The studies reviewed by the authors included 11 that are ongoing, two of which will inform a future update of this meta-analysis. One of the latter studies is a multicenter trial of 30,000 women in 10 countries being led by WHO that is looking at effectiveness of room-temperature-stable carbetocin versus intramuscular oxytocin for prevention of postpartum hemorrhage after vaginal birth. The second ongoing study is a three-arm trial of carbetocin, oxytocin, and ergotamine plus oxytocin in more than 6000 women in UK.

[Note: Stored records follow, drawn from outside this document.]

(** The device with [channel], [size] and [address] latched from the
    parameter block. *)
Definition latch_params (m : Machine) : Machine :=
  latch (aps_channel m) (aps_size m) (aps_address m) m.

(** Run command [cmd] on [m0], then write [bytes status] to guest memory at
    [pa], where [status] is the status register the command left. *)
Definition command_then_write_back
    (cmd pa : Z) (bytes : Z → list Z) (m0 : Machine) : result (unit * Machine) :=
  match pipeDevice_doCommand cmd m0 with
  | Ok (_, m1) =>
      Ok (tt, with_world
                (cpu_physical_memory_write (world m1) pa
                   (bytes (PipeDevice.status (dev m1)))) m1)
  | Crash c => Crash c
  end.

(** [upd_status v m]: [m] after [dev->status = v]. *)
Definition upd_status (v : Z) (m : Machine) : Machine :=
  with_dev (PipeDevice.with_status (u32 v)) m.

(** A computation keeps an observation [f] of the machine if every run of
    it that returns leaves [f] as it was. *)
Definition keeps {A X : Type} (f : Machine → X) (x : M A) : Prop :=
  ∀ m a m', x m = Ok (a, m') → f m' = f m.

(** The device registers apart from the slot [cache_pipe], which a host
    wake may set at any time. *)
Definition regs (m : Machine) : PipeDevice.t :=
  PipeDevice.with_cache_pipe None (dev m).

(** What a host callback leaves alone in every record: its links. *)
Definition link_of (r : HwPipe.t) : option ptr * Z * Z :=
  (HwPipe.next r, HwPipe.channel r, HwPipe.pipe r).

Definition links (m : Machine) : gmap ptr (option ptr * Z * Z) :=
  link_of <$> heap m.

Definition params_addr_of (m : Machine) : Z := PipeDevice.params_addr (dev m).

(** The device after [get_and_clear_cache_pipe]: the slot that was read is
    emptied. *)
Definition slots_cleared (d : PipeDevice.t) : PipeDevice.t :=
  match PipeDevice.cache_pipe_64bit d with
  | Some _ => PipeDevice.with_cache_pipe_64bit None d
  | None => PipeDevice.with_cache_pipe None d
  end.

(** What [get_and_clear_cache_pipe] returns: [cache_pipe_64bit] if it is
    set, else [cache_pipe]. *)
Definition in_slot (m : Machine) : option ptr :=
  match PipeDevice.cache_pipe_64bit (dev m) with
  | Some c => Some c
  | None => PipeDevice.cache_pipe (dev m)
  end.

(** The record an upcall is made on, and the upcalls a service may make on
    heap [h]: those on records that have not been freed. *)
Definition upcall_target (u : Upcall) : ptr :=
  match u with
  | signalWake hwpipe _ => hwpipe
  | closeFromHost hwpipe => hwpipe
  end.

Definition upcalls_live (h : gmap ptr HwPipe.t) (us : list Upcall) : Prop :=
  Forall (λ u, is_Some (h !! upcall_target u)) us.

Definition world_of (m : Machine) : World := world m.

(** The two buffer commands: [reading] is [PIPE_CMD_READ_BUFFER], served by
    [android_pipe_recv] on a buffer mapped for writing; otherwise it is
    [PIPE_CMD_WRITE_BUFFER], served by [android_pipe_send]. *)
Definition buffer_cmd (reading : bool) : Z :=
  u32 (if reading then PIPE_CMD_READ_BUFFER else PIPE_CMD_WRITE_BUFFER).

Definition buffer_dir (reading : bool) : Z := if reading then 1 else 0.

Definition transfer (reading : bool) (w : World) (h : Z) (b : AndroidPipeBuffer)
  : Reply World Z :=
  if reading then android_pipe_recv w h b 1 else android_pipe_send w h b 1.

(** Where the walk of [PIPE_CMD_CLOSE] stops on a list [l]: at the cell
    that holds [p], or at the last cell. *)
Fixpoint stop_at (pn : pnode) (p : ptr) (l : list ptr) : pnode :=
  match l with
  | [] => pn
  | a :: l' => if decide (a = p) then pn else stop_at (pnode_next a) p l'
  end.

(** The value a computation returned, and the machine it left ([d] if it
    crashed). *)
Definition returned {A : Type} (x : result (A * Machine)) : option A :=
  match x with
  | Ok (a, _) => Some a
  | Crash _ => None
  end.

Definition crashed {A : Type} (x : result (A * Machine)) : option crash :=
  match x with
  | Ok _ => None
  | Crash c => Some c
  end.

Definition left_by {A : Type} (x : result (A * Machine)) (d : Machine) : Machine :=
  match x with
  | Ok (_, m) => m
  | Crash _ => d
  end.

(** A run of records through which [skip_unwanted] walks: each is live, has
    a [wanted] mask of 0 and points to the next. *)
Fixpoint idle_run (h : gmap ptr HwPipe.t) (p : option ptr) (l : list ptr) : Prop :=
  match l with
  | [] => True
  | a :: l' =>
      p = Some a
      ∧ ∃ r, h !! a = Some r ∧ HwPipe.wanted r = 0 ∧ idle_run h (HwPipe.next r) l'
  end.

(** A run of records through which the walk of [PIPE_CMD_CLOSE] goes: each
    is live, is not [pipe], and points to the next; the cell after the last
    holds one more record that is not [pipe]. *)
Fixpoint other_run (h : gmap ptr HwPipe.t) (pipe q : option ptr) (l : list ptr) : Prop :=
  match l with
  | [] => ∃ c, q = Some c ∧ q ≠ pipe
  | a :: l' =>
      q = Some a ∧ q ≠ pipe
      ∧ ∃ r, h !! a = Some r ∧ other_run h pipe (HwPipe.next r) l'
  end.

(** *** The shape the device keeps *)

(** The table and the two list heads agree with the heap.  Every table
    entry is a live record that carries its key as channel id.  The list
    from [save_pipes] runs over live records to [NULL]; the traversal
    position [pipes] is a suffix of it ([passed] are the records the
    traversal has gone by).  Every record of the list is in the table under
    its id. *)
Definition consistent (m : Machine) : Prop :=
  (∀ c p, PipeDevice.pipes_by_channel (dev m) !! c = Some p →
          ∃ r, heap m !! p = Some r ∧ HwPipe.channel r = c)
  ∧ ∃ passed rest,
      chain (heap m) (PipeDevice.save_pipes (dev m)) (passed ++ rest)
      ∧ chain (heap m) (PipeDevice.pipes (dev m)) rest
      ∧ ∀ p r, p ∈ passed ++ rest → heap m !! p = Some r →
               PipeDevice.pipes_by_channel (dev m) !! HwPipe.channel r = Some p.

(** The part of the device [consistent] speaks of. *)
Definition lists_of (m : Machine) : option ptr * option ptr * gmap Z ptr :=
  (PipeDevice.pipes (dev m), PipeDevice.save_pipes (dev m),
   PipeDevice.pipes_by_channel (dev m)).

(** The two fast-path slots hold no freed record. *)
Definition slots_live (m : Machine) : Prop :=
  ∀ c, PipeDevice.cache_pipe (dev m) = Some c
       ∨ PipeDevice.cache_pipe_64bit (dev m) = Some c →
       is_Some (heap m !! c).

(** A host whose services never call back into the device before they
    return: every wake and every close from the host arrives as a step of
    its own. *)
Definition quiet_host : Prop :=
  (∀ w p, upcalls (android_pipe_new w p) = [])
  ∧ (∀ w h, upcalls (android_pipe_free w h) = [])
  ∧ (∀ w h, upcalls (android_pipe_poll w h) = [])
  ∧ (∀ w h b n, upcalls (android_pipe_recv w h b n) = [])
  ∧ (∀ w h b n, upcalls (android_pipe_send w h b n) = [])
  ∧ (∀ w h f, upcalls (android_pipe_wake_on w h f) = []).

(** A step the environment may take on [m]: any guest access, and a host
    callback on a record that has not been freed. *)
Definition step_allowed (s : Step) (m : Machine) : Prop :=
  match s with
  | GuestWrite _ _ | GuestRead _ => True
  | HostWake hwpipe _ | HostClose hwpipe => is_Some (heap m !! hwpipe)
  end.

(** What no step changes in a record: its channel id and its service
    handle stay, and a closed record stays closed. *)
Definition settled (r r' : HwPipe.t) : Prop :=
  HwPipe.channel r' = HwPipe.channel r
  ∧ HwPipe.pipe r' = HwPipe.pipe r
  ∧ (HwPipe.closed r = true → HwPipe.closed r' = true).

(** A computation moves the machine along a relation [R] if every run of
    it that returns relates the machine it started on to the one it
    left. *)
Definition steps_by (R : Machine → Machine → Prop) {A : Type} (x : M A) : Prop :=
  ∀ m a m', x m = Ok (a, m') → R m m'.

(** Every record of [m] is still there in [m'], settled. *)
Definition records_kept (m m' : Machine) : Prop :=
  ∀ q r, heap m !! q = Some r → ∃ r', heap m' !! q = Some r' ∧ settled r r'.

(** The same, except that the record at [p] may have been freed. *)
Definition kept_or_freed (p : ptr) (m m' : Machine) : Prop :=
  ∀ q r, heap m !! q = Some r →
         (∃ r', heap m' !! q = Some r' ∧ settled r r')
         ∨ (q = p ∧ heap m' !! q = None).

(** The calls made to [qemu_set_irq], as an observation. *)
Definition irq_of (m : Machine) : list Z := irq m.
Lemma index_lookup data i b :
  data !! i = Some b → index data (Z.of_nat i) = Ok b.
Proof.
  intros Hb. unfold index, len.
  pose proof (lookup_lt_Some _ _ _ Hb).
  destruct (Z.leb_spec 0 (Z.of_nat i)), (Z.ltb_spec (Z.of_nat i)
    (Z.of_nat (length data))); simpl; try lia.
  by rewrite Nat2Z.id, Hb.
Qed.

(** The forward loop stops at the nearest newline at or after [endPos]. *)
Lemma expandEnd_loop_spec data k :
  (k ≤ length data)%nat →
  expandEnd_loop data k =
  Ok (lineEndFrom (drop (length data - k) data) (len data - Z.of_nat k)).
Proof.
  induction k as [|k IH]; intros Hk.
  - simpl. rewrite Nat.sub_0_r, drop_all. simpl. f_equal. lia.
  - cbn [expandEnd_loop].
    destruct (lookup_lt_is_Some_2 data (length data - S k)) as [b Hb]; [lia |].
    assert (Hidx : len data - Z.of_nat (S k) = Z.of_nat (length data - S k))
      by (unfold len; lia).
    rewrite Hidx, (index_lookup _ _ _ Hb). simpl.
    rewrite (drop_S _ _ _ Hb). simpl.
    destruct (isNewline b); [done |].
    rewrite IH by lia.
    replace (S (length data - S k)) with (length data - k)%nat by lia.
    do 2 f_equal. lia.
Qed.

Lemma expandEnd_lineEnd data endPos :
  0 ≤ endPos ≤ len data → expandEnd data endPos = Ok (lineEnd data endPos).
Proof.
  intros [Hlo Hhi]. unfold expandEnd, lineEnd.
  destruct (Z.ltb_spec endPos (len data)).
  - rewrite expandEnd_loop_spec by (unfold len in *; lia).
    unfold len in *.
    replace (length data - Z.to_nat (Z.of_nat (length data) - endPos))%nat
      with (Z.to_nat endPos) by lia.
    do 2 f_equal. lia.
  - assert (endPos = len data) as -> by lia.
    unfold len. by rewrite Nat2Z.id, drop_all.
Qed.
(** Lines 171-325, for a query whose type has already been collapsed. *)
Definition rrdCompile : Res CState :=
  let graph0 := if negb (String.eqb (Daemon connector) "")
                then g_set_daemon NewGrapher (Daemon connector) else NewGrapher in
  let xport0 := if negb infoOnly
                then (if negb (String.eqb (Daemon connector) "")
                      then x_set_daemon NewExporter (Daemon connector) else NewExporter)
                else NewExporter in
  let st0 := {| cs_graph := graph0; cs_xport := xport0; cs_series := ∅;
                cs_stack := []; cs_count := 0 |} in
  if (gq_Type query =? OperGroupTypeNone)%Z then none_loop (gq_Series query) st0
  else if ((gq_Type query =? OperGroupTypeAvg)%Z || (gq_Type query =? OperGroupTypeSum)%Z)%bool
  then agg_case st0
  else Err ("unknown `" +:+ ztoa (gq_Type query) +:+ "' operator type").

End Compile.

(** Lines 165-169: the empty-query check and the in-place collapse of
    [query.Type] (the caller's [*GroupQuery] is written). *)
Definition collapse_type (q : GroupQuery) : GroupQuery :=
  if (negb (gq_Type q =? OperGroupTypeNone)%Z && Nat.eqb (List.length (gq_Series q)) 1)%bool
  then {| gq_Name := gq_Name q; gq_Type := OperGroupTypeNone;
          gq_Series := gq_Series q; gq_Scale := gq_Scale q |}
  else q.

(* ------------------------------------------------------------------ *)
(** ** Strings: [strings.SplitN] and [strconv.ParseFloat] *)

Fixpoint split_first (sep : ascii) (s : string) : option (string * string) :=
  match s with
  | EmptyString => None
  | String c s' =>
      if Ascii.eqb c sep then Some ("", s')
      else match split_first sep s' with
           | Some (a, b) => Some (String c a, b)
           | None => None
           end
  end.

(** [strings.SplitN(s, sep, n)] for a one-character separator. *)
Fixpoint SplitN (s : string) (sep : ascii) (n : nat) : list string :=
  match n with
  | O => []
  | S O => [s]
  | S n' =>
      match split_first sep s with
      | None => [s]
      | Some (a, b) => a :: SplitN b sep n'
      end
  end.

Fixpoint count_char (c : ascii) (s : string) : nat :=
  match s with
  | EmptyString => O
  | String c' s' => (if Ascii.eqb c' c then 1 else 0) + count_char c s'
  end.

Definition digit_val (c : ascii) : option Z :=
  let n := nat_of_ascii c in
  if (Nat.leb 48 n && Nat.leb n 57)%bool then Some (Z.of_nat (n - 48)) else None.

(** Leading decimal digits: accumulated value, digit count, rest. *)
Fixpoint read_digits (s : string) (acc : Z) (k : nat) : Z * nat * string :=
  match s with
  | String c s' =>
      match digit_val c with
      | Some d => read_digits s' (acc * 10 + d)%Z (S k)
      | None => (acc, k, s)
      end
  | EmptyString => (acc, k, s)
  end.

(** Decimal literals [[+-]digits[.digits]]. *)
Definition parse_decimal (s : string) : option Q :=
  let '(neg, s1) := match s with
                    | String "-"%char r => (true, r)
                    | String "+"%char r => (false, r)
                    | _ => (false, s)
                    end in
  let sgn := fun (z : Z) => if neg then (- z)%Z else z in
  match read_digits s1 0 0 with
  | (ip, ni, EmptyString) =>
      if Nat.eqb ni 0 then None else Some (sgn ip # 1)
  | (ip, ni, String "."%char r2) =>
      match read_digits r2 ip 0 with
      | (fp, nf, EmptyString) =>
          if Nat.eqb (ni + nf) 0 then None
          else Some (sgn fp # Z.to_pos (10 ^ Z.of_nat nf))
      | _ => None
      end
  | _ => None
  end.

(** [strconv.ParseFloat(s, 64)] on decimal literals and ["nan"]/["NaN"]
    ([None] is a non-nil error); exponents and infinities are not modelled
    and are reported as errors. *)
Definition ParseFloat (s : string) : option PlotValue :=
  if (String.eqb s "nan" || String.eqb s "NaN")%bool then Some PNaN
  else match parse_decimal s with Some q => Some (PNum q) | None => None end.

(* ------------------------------------------------------------------ *)
(** ** rrdParseInfo (lines 359-374) *)

Definition empty_plot_result : PlotResult := {| Plots := []; Info := ∅ |}.

Section ParseInfo.
(** [strconv.ParseFloat]; [None] stands for a non-nil error. *)
Variable parse_float : string -> option PlotValue.

Definition parse_info_line (value : string) (data : gmap string PlotResult)
    : Res (gmap string PlotResult) :=
  match SplitN value ","%char 3 with
  | c0 :: c1 :: c2 :: _ =>
      let chunkFloat := match parse_float c2 with Some f => f | None => PNaN end in
      let pr := match data !! c0 with Some pr => pr | None => empty_plot_result end in
      Ok (<[c0 := {| Plots := Plots pr; Info := <[c1 := chunkFloat]> (Info pr) |}]> data)
  | _ => Panic "runtime error: index out of range [2]"
  end.

Fixpoint rrdParseInfo (print : list string) (data : gmap string PlotResult)
    : Res (gmap string PlotResult) :=
  match print with
  | [] => Ok data
  | value :: rest => data' ← parse_info_line value data; rrdParseInfo rest data'
  end.
End ParseInfo.

(* ------------------------------------------------------------------ *)
(** ** The engine and its result buffers *)

Record XportData : Type :=
  { xd_Legends : list string; xd_RowCnt : nat; xd_values : list PlotValue }.

(** Modelled from the spec: the vendored wrapper's [rrd.XportResult]; a
    successful export holds an engine-side buffer ([xr_buf]) that
    [FreeValues] releases; the zero value [rrd.XportResult{}] holds none. *)
Record XportResult : Type := { xr_data : XportData; xr_buf : option nat }.

Definition XportResult_zero : XportResult :=
  {| xr_data := {| xd_Legends := []; xd_RowCnt := 0; xd_values := [] |}; xr_buf := None |}.

(** Engine-held buffers still allocated, and the next buffer handle. *)
Record EngineState : Type := { es_live : list nat; es_next : nat }.

(** The time-series engine: export and graph-information runs. *)
Record Engine : Type :=
  { eng_xport : Exporter -> Z -> Z -> Z -> Res XportData;
    eng_graph : Grapher -> Z -> Z -> Res (list string) }.

(** Modelled from the spec: [Exporter.Xport] of the vendored wrapper; on
    success the result table lives in a freshly allocated engine buffer. *)
Definition Xport (eng : Engine) (x : Exporter) (startT endT step : Z) (es : EngineState)
    : Res XportResult * EngineState :=
  match eng_xport eng x startT endT step with
  | Ok d =>
      (Ok {| xr_data := d; xr_buf := Some (es_next es) |},
       {| es_live := es_next es :: es_live es; es_next := S (es_next es) |})
  | Err m => (Err m, es)
  | Panic m => (Panic m, es)
  end.

(** Modelled from the spec: [XportResult.FreeValues]. *)
Definition FreeValues (r : XportResult) (es : EngineState) : EngineState :=
  match xr_buf r with
  | None => es
  | Some b => {| es_live := List.remove Nat.eq_dec b (es_live es); es_next := es_next es |}
  end.

(** [data.ValueAt(index, i)]: row-major table. *)
Definition ValueAt (d : XportData) (index i : nat) : Res PlotValue :=
  match xd_values d !! (List.length (xd_Legends d) * i + index)%nat with
  | Some v => Ok v
  | None => Panic "runtime error: index out of range"
  end.

Fixpoint value_rows (d : XportData) (index : nat) (rows : list nat) : Res (list PlotValue) :=
  match rows with
  | [] => Ok []
  | i :: rest => v ← ValueAt d index i; vs ← value_rows d index rest; Ok (v :: vs)
  end.

(** Lines 336-343. *)
Fixpoint fill_plots (d : XportData) (index : nat) (legends : list string)
    (series : gmap string string) (result : gmap string PlotResult)
    : Res (gmap string PlotResult) :=
  match legends with
  | [] => Ok result
  | serieName :: rest =>
      let label := default "" (series !! serieName) in
      plots ← value_rows d index (seq 0 (xd_RowCnt d));
      fill_plots d (S index) rest series
        (<[label := {| Plots := plots; Info := ∅ |}]> result)
  end.

(* ------------------------------------------------------------------ *)
(** ** rrdGetData and GetPlots *)

(** [rrdGetData] returns the caller's query as it is after the call (it is
    passed by pointer), the result, and the engine state. *)
Definition rrdGetData (eng : Engine) (connector : RRDConnector) (query : GroupQuery)
    (startT endT step : Z) (percentiles : list Q) (infoOnly : bool) (es : EngineState)
    : GroupQuery * Res (gmap string PlotResult) * EngineState :=
  if Nat.eqb (List.length (gq_Series query)) 0 then (query, Err "group has no series", es)
  else
  let query := collapse_type query in
  match rrdCompile connector query percentiles infoOnly with
  | Err m => (query, Err m, es)
  | Panic m => (query, Panic m, es)
  | Ok st =>
      let data := XportResult_zero in
      let '(r1, es1) :=
        if infoOnly then (Ok ∅, es)
        else match Xport eng (cs_xport st) startT endT step es with
             | (Ok data', es') =>
                 (fill_plots (xr_data data') 0 (xd_Legends (xr_data data')) (cs_series st) ∅, es')
             | (Err m, es') => (Err m, es')
             | (Panic m, es') => (Panic m, es')
             end in
      match r1 with
      | Err m => (query, Err m, es1)
      | Panic m => (query, Panic m, es1)
      | Ok result =>
          match eng_graph eng (cs_graph st) startT endT with
          | Err m => (query, Err m, es1)
          | Panic m => (query, Panic m, es1)
          | Ok print =>
              match rrdParseInfo ParseFloat print result with
              | Ok result' => (query, Ok result', FreeValues data es1)
              | Err m => (query, Err m, es1)
              | Panic m => (query, Panic m, es1)
              end
          end
      end
  end.

Definition GetPlots (eng : Engine) (connector : RRDConnector) (query : GroupQuery)
    (startT endT step : Z) (percentiles : list Q) (es : EngineState)
    : GroupQuery * Res (gmap string PlotResult) * EngineState :=
  rrdGetData eng connector query startT endT step percentiles false es.

(* ------------------------------------------------------------------ *)
(** ** A reference engine for exports *)

Fixpoint split_commas_aux (s cur : string) : list string :=
  match s with
  | EmptyString => [cur]
  | String c s' =>
      if Ascii.eqb c ","%char then cur :: split_commas_aux s' ""
      else split_commas_aux s' (cur +:+ String c "")
  end.

Definition split_commas (s : string) : list string := split_commas_aux s "".

Definition arith (f : Q -> Q -> Q) (x y : PlotValue) : PlotValue :=
  match x, y with
  | PNum a, PNum b => PNum (f a b)
  | _, _ => PNaN
  end.

(** Modelled from the spec (section 6): one step of the engine's
    reverse-Polish evaluator; [UN] tests for the unknown value, [A,B,C,IF]
    selects [B] when [A] is non-zero and [C] otherwise, arithmetic on an
    unknown operand is unknown; a division by zero (an infinity in the
    engine) is outside the model and yields the unknown value. *)
Definition rpn_step (env : gmap string PlotValue) (tok : string) (stk : list PlotValue)
    : option (list PlotValue) :=
  if String.eqb tok "+" then
    match stk with y :: x :: r => Some (arith Qplus x y :: r) | _ => None end
  else if String.eqb tok "*" then
    match stk with y :: x :: r => Some (arith Qmult x y :: r) | _ => None end
  else if String.eqb tok "/" then
    match stk with
    | y :: x :: r =>
        Some ((match y with
               | PNum b => if Qeq_bool b 0 then PNaN else arith Qdiv x y
               | PNaN => PNaN
               end) :: r)
    | _ => None
    end
  else if String.eqb tok "UN" then
    match stk with
    | x :: r => Some ((match x with PNaN => PNum 1 | PNum _ => PNum 0 end) :: r)
    | _ => None
    end
  else if String.eqb tok "IF" then
    match stk with
    | c :: b :: a :: r =>
        Some ((match a with
               | PNum qa => if Qeq_bool qa 0 then c else b
               | PNaN => PNaN
               end) :: r)
    | _ => None
    end
  else match parse_decimal tok with
       | Some q => Some (PNum q :: stk)
       | None => match env !! tok with Some v => Some (v :: stk) | None => None end
       end.

Fixpoint rpn_run (env : gmap string PlotValue) (toks : list string) (stk : list PlotValue)
    : option (list PlotValue) :=
  match toks with
  | [] => Some stk
  | t :: ts => match rpn_step env t stk with Some stk' => rpn_run env ts stk' | None => None end
  end.

Definition rpn_eval (env : gmap string PlotValue) (expr : string) : option PlotValue :=
  match rpn_run env (split_commas expr) [] with
  | Some [v] => Some v
  | _ => None
  end.

(** Modelled from the spec (section 6): evaluation of an export program at
    one row; [fetch_row file ds] is the stored (AVERAGE) sample of the row. *)
Fixpoint run_row (fetch_row : string -> string -> PlotValue) (prog : list Instr)
    (env : gmap string PlotValue) : option (gmap string PlotValue) :=
  match prog with
  | [] => Some env
  | IDef v f ds _ :: rest => run_row fetch_row rest (<[v := fetch_row f ds]> env)
  | ICDef v e :: rest =>
      match rpn_eval env e with
      | Some x => run_row fetch_row rest (<[v := x]> env)
      | None => None
      end
  | _ :: rest => run_row fetch_row rest env
  end.

Fixpoint xport_columns (prog : list Instr) : list (string * string) :=
  match prog with
  | [] => []
  | IXportDef v l :: rest => (v, l) :: xport_columns rest
  | _ :: rest => xport_columns rest
  end.

Fixpoint row_values (env : gmap string PlotValue) (cols : list (string * string))
    : option (list PlotValue) :=
  match cols with
  | [] => Some []
  | (v, _) :: rest =>
      match env !! v, row_values env rest with
      | Some x, Some xs => Some (x :: xs)
      | _, _ => None
      end
  end.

Based on discussions with Cochrane’s consumer group, the researchers said there is a “need for more research into PPH outcomes identified as priorities for women and their families, such as women’s views regarding the drugs used, clinical signs of excessive blood loss, neonatal unit admissions and breastfeeding at discharge.” The authors also urged those conducting trials of uterotonic agents to consider measuring these outcomes and recommended future research comparing the effects of different dosages and routes of administration for the most effective drugs.

NEXT: Comment from Maternal Mortality Series Editor Carolyn Zelop, MD

Comment from Maternal Mortality Series Editor Carolyn Zelop, MD

When we launched our maternal mortality series earlier this year, we reported based upon 2017 CDC data that maternal hemorrhage accounts for 11.4% of maternal deaths annually. The nationwide inpatient sample data examining maternal arrests in women admitted for delivery identified hemorrhage as the leading cause for maternal cardiac arrest.1 Our March issue focused upon obstetrical hemorrhage featuring Gary Dildy, MD’s exposé. Decreasing risk of peripartum hemorrhage would certainly be an important strategy to combat maternal mortality.

This week, the Cochrane library released a network meta-analysis examining the relative effectiveness of uterotonic agents for prevention of postpartum hemorrhage. The results are compelling and provide further evidence-based interventions to alter current practice to decrease risk of peripartum hemorrhage. Currently, we manage the third stage of labor actively, utilizing oxytocin after delivery of the fetus’s anterior shoulder to prevent peripartum hemorrhage. This meta-analysis suggests that using a combination of oxytocin and an ergotrate such as methergine is superior to oxytocin alone in decreasing risk of peripartum hemorrhage ≥ 500 mL and ≥ 1000 mL, based upon high-quality evidence. Importantly, due to side effects of ergotrates, some patients, such as those with hypertension, may not be good candidates for routine use of this medication. Further details of other interventions proposed by this meta-analysis are listed above.

Ongoing trials with other agents such as tranexamic acid may guide future best practices. This review underscores the importance of ongoing research to provide evidence-based best practices to lower risk of peripartum hemorrhage.

Dr. Zelop is Director of Ultrasound, Fetal Echocardiography and Perinatal Research at Valley Hospital in Ridgewood, New Jersey, and Clinical Professor of Obstetrics and Gynecology at NYU School of Medicine, New York. She works actively with ACOG and the American Heart Association (AHA) on issues of maternal cardiac arrest and mortality.

 

Reference:

  • Mhyre JM, Tsen LC, Einav S, Kuklina EV, Leffert LR, Bateman BT. Cardiac arrest during hospitalization for delivery in the United States, 1998-2011. Anesthesiology. Apr 2014;120(4):810-818.